My experience of being a feminist has taught me much about rolling eyes. This is why when people say the bad feeling is coming from this person or that person, I am never convinced. My skepticism comes from childhood experiences of being a feminist daughter in a relatively conventional family, always at odds with the performance of good feeling in the family, always assuming to be bringing others down, for example, by pointing out sexism in other people's talk. Say we are seated at the dinner table. Around this table, the family gathers, having polite conversations, where only certain things can be brought up. Someone says something that you consider problematic. You respond carefully, perhaps. You might be speaking quietly; or you might be getting "wound up," recognizing with frustration that you are being wound up by someone who is winding you up. The violence of what was said or the violence of provocation goes unnoticed. However, [they] speak, the feminist is usually the one who is viewed as "causing the argument," who is disturbing the fragility of peace.
(Sara Ahmed: The Promise of Happiness)
Meine Erfahrungen als Feministin haben mich sehr viel über Augenrollen gelehrt. Deshalb finde ich es nie überzeugend, wenn eine Person sagt, dass diese oder jene Person schlechte Stimmung verbreitet. Meine Skepsis stammt von frühen Kindheitserlebnissen als feministische Tochter in einer relativ konventionellen Familie, wo ich mich nie mit der Performance von guter Stimmung in der Familie wohl gefühlt hab und immer davon ausgegangen bin, dass ich andere runterziehe, wenn ich zum Beispiel auf Sexismus im Sprechen anderer hinweise. Stell dir vor, wir sitzen beim Abendessen. Um den Tisch herum ist die Familie versammelt, in höfliche Unterhaltungen versunken, in denen nur manche Dinge angesprochen werden können. Irgendwer sagt etwas, dass du problematisch findest. Vielleicht reagierst du vorsichtig.

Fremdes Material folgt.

(* ===== verification/Own.v ===== *)
(** * The own order book ([crates/model/src/orderbook/own.rs])

    The trader's own orders of one instrument by side, price level and arrival,
    with a cache from client order id to level price. *)

From stdpp Require Import base numbers list sets strings.
From Stdlib Require Import ZArith Lia.
From S2P Require Import Prelude F64 Fixed Price Quantity Enums Maps Money OrderEvents OrderCore Orders Ladder.

Record OwnBookOrder : Type := mkOwnOrder {
  oo_trader_id : TraderId;
  oo_client_order_id : ClientOrderId;
  oo_venue_order_id : option VenueOrderId;
  oo_side : OrderSideSpecified;
  oo_price : Price;
  oo_size : Quantity;
  oo_order_type : OrderType;
  oo_time_in_force : TimeInForce;
  oo_status : OrderStatus;
  oo_ts_last : UnixNanos;
  oo_ts_accepted : UnixNanos;
  oo_ts_submitted : UnixNanos;
  oo_ts_init : UnixNanos;
}.

Record OwnBookLevel : Type := mkOwnLevel {
  ol_price : BookPrice;
  ol_orders : list (ClientOrderId * OwnBookOrder);
}.
#[export] Instance own_level_eta : Eta OwnBookLevel := fun l => mkOwnLevel (ol_price l) (ol_orders l).

Record OwnBookLadder : Type := mkOwnLadder {
  od_side : OrderSideSpecified;
  od_levels : list (BookPrice * OwnBookLevel);
  od_cache : list (ClientOrderId * BookPrice);
}.
#[export] Instance own_ladder_eta : Eta OwnBookLadder := fun l =>
  mkOwnLadder (od_side l) (od_levels l) (od_cache l).

Record OwnOrderBook : Type := mkOwnBook {
  ow_instrument_id : InstrumentId;
  ow_ts_last : UnixNanos;
  ow_update_count : Z;
  ow_bids : OwnBookLadder;
  ow_asks : OwnBookLadder;
}.
#[export] Instance own_book_eta : Eta OwnOrderBook := fun b =>
  mkOwnBook (ow_instrument_id b) (ow_ts_last b) (ow_update_count b) (ow_bids b) (ow_asks b).

Inductive OwnBookError : Type :=
  | OrderNotFoundInCache (id : ClientOrderId)
  | CachedLevelMissing (id : ClientOrderId) (price : BookPrice)
  | OrderNotFoundAtLevel (id : ClientOrderId) (price : BookPrice).

Section Own.
Context `{M : Mode}.

(** *** Orders *)

Definition own_to_book_price (self : OwnBookOrder) : BookPrice :=
  mkBookPrice (oo_price self) (oo_side self).
Definition own_exposure {E} (self : OwnBookOrder) : outcome E f64 :=
  p ← price_as_f64 (oo_price self); s ← qty_as_f64 (oo_size self); Ok (F64.mul p s).
Definition own_signed_size {E} (self : OwnBookOrder) : outcome E f64 :=
  s ← qty_as_f64 (oo_size self);
  Ok (match oo_side self with SBuy => s | SSell => F64.opp s end).

(** *** Levels *)

Definition own_level_new (price : BookPrice) : OwnBookLevel := mkOwnLevel price [].
Definition own_from_order (order : OwnBookOrder) : OwnBookLevel :=
  mkOwnLevel (own_to_book_price order) (ix_insert (oo_client_order_id order) order []).
Definition own_level_len (self : OwnBookLevel) : Z := Z.of_nat (length (ol_orders self)).
Definition own_level_is_empty (self : OwnBookLevel) : bool :=
  match ol_orders self with [] => true | _ => false end.
Definition own_level_first (self : OwnBookLevel) : option OwnBookOrder := snd <$> head (ol_orders self).
Definition own_get_orders (self : OwnBookLevel) : list OwnBookOrder := snd <$> ol_orders self.
(** Float sums start from [-0.0]. *)
Definition own_level_size {E} (self : OwnBookLevel) : outcome E f64 :=
  foldl (fun acc o => a ← acc; s ← qty_as_f64 (oo_size o); Ok (F64.add a s))
    (Ok (F64.opp F64.zero)) (own_get_orders self).
Definition own_level_exposure {E} (self : OwnBookLevel) : outcome E f64 :=
  foldl (fun acc o => a ← acc; x ← own_exposure o; Ok (F64.add a x))
    (Ok (F64.opp F64.zero)) (own_get_orders self).

Definition own_level_add (self : OwnBookLevel) (order : OwnBookOrder) : OwnBookLevel :=
  self <| ol_orders := ix_insert (oo_client_order_id order) order (ol_orders self) |>.
Definition own_level_add_bulk (self : OwnBookLevel) (orders : list OwnBookOrder) : OwnBookLevel :=
  foldl own_level_add self orders.
(** [self.orders[&id] = order] panics when the id is not there. *)
Definition own_level_update {E} (self : OwnBookLevel) (order : OwnBookOrder)
  : outcome E OwnBookLevel :=
  let id := oo_client_order_id order in
  if qty_is_zero (oo_size order)
  then Ok (self <| ol_orders := ix_shift_remove id (ol_orders self) |>)
  else
    _ ← expect (ix_get id (ol_orders self));
    Ok (self <| ol_orders := ix_insert id order (ol_orders self) |>).
Definition own_level_delete (self : OwnBookLevel) (id : ClientOrderId)
  : outcome OwnBookError OwnBookLevel :=
  match ix_get id (ol_orders self) with
  | None => Err (OrderNotFoundAtLevel id (ol_price self))
  | Some _ => Ok (self <| ol_orders := ix_shift_remove id (ol_orders self) |>)
  end.

(** *** Ladders *)

Definition own_ladder_new (side : OrderSideSpecified) : OwnBookLadder := mkOwnLadder side [] [].
Definition own_ladder_len (self : OwnBookLadder) : Z := Z.of_nat (length (od_levels self)).
Definition own_ladder_clear (self : OwnBookLadder) : OwnBookLadder :=
  self <| od_levels := [] |> <| od_cache := [] |>.

(** A search compares the price with stored prices, which must be of its side. *)
Definition own_levels_get {E} (p : BookPrice) (levels : list (BookPrice * OwnBookLevel))
  : outcome E (option OwnBookLevel) :=
  _ ← match levels with
      | [] => Ok tt
      | (k, _) :: _ => assert_ (bool_decide (bp_side p = bp_side k))
      end;
  Ok (bt_get bp_key p levels).

(** Write a level back, or drop it when it is empty. *)
Definition own_put_level (self : OwnBookLadder) (price : BookPrice) (level : OwnBookLevel)
  : OwnBookLadder :=
  if own_level_is_empty level
  then self <| od_levels := bt_remove bp_key price (od_levels self) |>
  else self <| od_levels := bt_insert bp_key price level (od_levels self) |>.

Definition own_ladder_add {E} (self : OwnBookLadder) (order : OwnBookOrder)
  : outcome E OwnBookLadder :=
  let book_price := own_to_book_price order in
  let self := self <| od_cache := ix_insert (oo_client_order_id order) book_price (od_cache self) |> in
  found ← own_levels_get book_price (od_levels self);
  let level := match found with
               | Some level => own_level_add level order
               | None => own_from_order order
               end in
  Ok (self <| od_levels := bt_insert bp_key book_price level (od_levels self) |>).

(** On an error the ladder is unchanged. *)
Definition own_ladder_update (self : OwnBookLadder) (order : OwnBookOrder)
  : outcome OwnBookError OwnBookLadder :=
  let id := oo_client_order_id order in
  price ← ok_or (ix_get id (od_cache self)) (OrderNotFoundInCache id);
  found ← own_levels_get price (od_levels self);
  level ← ok_or found (CachedLevelMissing id price);
  if price_eqb (oo_price order) (bp_value (ol_price level)) then
    level ← own_level_update level order;
    if qty_is_zero (oo_size order) then
      Ok (own_put_level (self <| od_cache := ix_shift_remove id (od_cache self) |>) price level)
    else Ok (self <| od_levels := bt_insert bp_key price level (od_levels self) |>)
  else
    level ← own_level_delete level id;
    own_ladder_add
      (own_put_level (self <| od_cache := ix_shift_remove id (od_cache self) |>) price level) order.
Definition own_ladder_remove (self : OwnBookLadder) (id : ClientOrderId)
  : outcome OwnBookError OwnBookLadder :=
  price ← ok_or (ix_get id (od_cache self)) (OrderNotFoundInCache id);
  found ← own_levels_get price (od_levels self);
  level ← ok_or found (CachedLevelMissing id price);
  level ← own_level_delete level id;
  let self := own_put_level self price level in
  Ok (self <| od_cache := ix_shift_remove id (od_cache self) |>).
Definition own_ladder_delete (self : OwnBookLadder) (order : OwnBookOrder)
  : outcome OwnBookError OwnBookLadder := own_ladder_remove self (oo_client_order_id order).

Definition own_ladder_sizes {E} (self : OwnBookLadder) : outcome E f64 :=
  foldl (fun acc kl => a ← acc; s ← own_level_size kl.2; Ok (F64.add a s))
    (Ok (F64.opp F64.zero)) (od_levels self).
Definition own_ladder_exposures {E} (self : OwnBookLadder) : outcome E f64 :=
  foldl (fun acc kl => a ← acc; s ← own_level_exposure kl.2; Ok (F64.add a s))
    (Ok (F64.opp F64.zero)) (od_levels self).
Definition own_top (self : OwnBookLadder) : option OwnBookLevel := snd <$> head (od_levels self).

(** *** The book *)

Definition own_new (instrument_id : InstrumentId) : OwnOrderBook :=
  mkOwnBook instrument_id 0 0 (own_ladder_new SBuy) (own_ladder_new SSell).
Definition own_increment (self : OwnOrderBook) (order : OwnBookOrder) : OwnOrderBook :=
  self <| ow_ts_last := oo_ts_last order |> <| ow_update_count := wrap U64 (ow_update_count self + 1) |>.
Definition own_reset (self : OwnOrderBook) : OwnOrderBook :=
  self <| ow_bids := own_ladder_clear (ow_bids self) |> <| ow_asks := own_ladder_clear (ow_asks self) |>
       <| ow_ts_last := 0 |> <| ow_update_count := 0 |>.
Definition own_clear (self : OwnOrderBook) : OwnOrderBook :=
  self <| ow_bids := own_ladder_clear (ow_bids self) |> <| ow_asks := own_ladder_clear (ow_asks self) |>.

(** The [match order.side] of [add], [update] and [delete]. *)
Definition own_side (self : OwnOrderBook) (s : OrderSideSpecified) : OwnBookLadder :=
  match s with SBuy => ow_bids self | SSell => ow_asks self end.
Definition set_own_side (self : OwnOrderBook) (s : OrderSideSpecified) (l : OwnBookLadder)
  : OwnOrderBook :=
  match s with SBuy => self <| ow_bids := l |> | SSell => self <| ow_asks := l |> end.

Definition own_add {E} (self : OwnOrderBook) (order : OwnBookOrder) : outcome E OwnOrderBook :=
  let self := own_increment self order in
  l ← own_ladder_add (own_side self (oo_side order)) order;
  Ok (set_own_side self (oo_side order) l).
Definition own_update (self : OwnOrderBook) (order : OwnBookOrder)
  : outcome OwnBookError OwnOrderBook :=
  l ← own_ladder_update (own_side self (oo_side order)) order;
  Ok (own_increment (set_own_side self (oo_side order) l) order).
Definition own_delete (self : OwnOrderBook) (order : OwnBookOrder)
  : outcome OwnBookError OwnOrderBook :=
  l ← own_ladder_delete (own_side self (oo_side order)) order;
  Ok (own_increment (set_own_side self (oo_side order) l) order).

Definition bid_client_order_ids (self : OwnOrderBook) : list ClientOrderId := ix_keys (od_cache (ow_bids self)).
Definition ask_client_order_ids (self : OwnOrderBook) : list ClientOrderId := ix_keys (od_cache (ow_asks self)).
Definition is_order_in_book (self : OwnOrderBook) (id : ClientOrderId) : bool :=
  bool_decide (is_Some (ix_get id (od_cache (ow_asks self)))) ||
  bool_decide (is_Some (ix_get id (od_cache (ow_bids self)))).

(** [audit_open_orders]: the removals of both sides are collected first; an
    error of a removal is logged and ignored. *)
Definition audit_targets (self : OwnBookLadder) (open_order_ids : list ClientOrderId)
  : list ClientOrderId :=
  List.filter (fun id => negb (bool_decide (id ∈ open_order_ids))) (ix_keys (od_cache self)).
Fixpoint audit_remove {E} (self : OwnBookLadder) (ids : list ClientOrderId)
  : outcome E OwnBookLadder :=
  match ids with
  | [] => Ok self
  | id :: ids =>
      match own_ladder_remove self id with
      | Ok self => audit_remove self ids
      | Err _ => audit_remove self ids
      | Panic => Panic
      end
  end.
Definition audit_open_orders {E} (self : OwnOrderBook) (open_order_ids : list ClientOrderId)
  : outcome E OwnOrderBook :=
  let bids_to_remove := audit_targets (ow_bids self) open_order_ids in
  let asks_to_remove := audit_targets (ow_asks self) open_order_ids in
  bids ← audit_remove (ow_bids self) bids_to_remove;
  let self := self <| ow_bids := bids |> in
  asks ← audit_remove (ow_asks self) asks_to_remove;
  Ok (self <| ow_asks := asks |>).
End Own.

Vielleicht redest du mit ruhiger Stimme; oder vielleicht bist du ganz "aufgebracht" und nimmst deinen Frust darüber war, dass du ganz aufgebracht wegen einer Person bist, die dich auf die Palme bringt. Die Gewalt dessen, was gesagt wurde, oder die Gewalt der Provokation wird nicht wahrgenommen. Wie auch immer Feminist_innen sprechen, sie werden gewöhnlich als diejenigen angesehen, die eine Szene machen, als diejenigen, die den fragilen Frieden zerstören. (Übersetzung von mir)

Ich erinnere mich an Familienfeste, wo ich die nervöse Anspannung meiner Eltern förmlich spüren konnte, wenn sie sich innigst gewünscht haben, dass meine Verwandten mich bitte nicht fragen sollen, ob ich einen Freund hab, und ich bitte keine allzu ehrlichen Antworten geben soll. Wo ich die einzige Person in meinem Alter war, deren Einladung kein "+1" enthielt – egal welchen Herzensmensch ich dann mitgebracht hätte. Ich brauch andere Tische, an denen ich Platz nehmen kann.

Deswegen verbringe ich einen Sonntag im Monat in der Küche, wälze vorher Kochbücher und hab meine Telleranzahl verdoppelt. Ich lade eine Runde feministischer Spaßverderber_innen ein, um gemeinsam Spaß haben zu können. Wir achten gemeinsam darauf, eine Stimmung zu schaffen, mit der sich alle wohl fühlen, statt von anderen als diejenigen wahrgenommen zu werden, die schlechte Stimmung verbreiten. Wir versuchen füreinander Platz zu schaffen, um miteinander Platz nehmen zu können.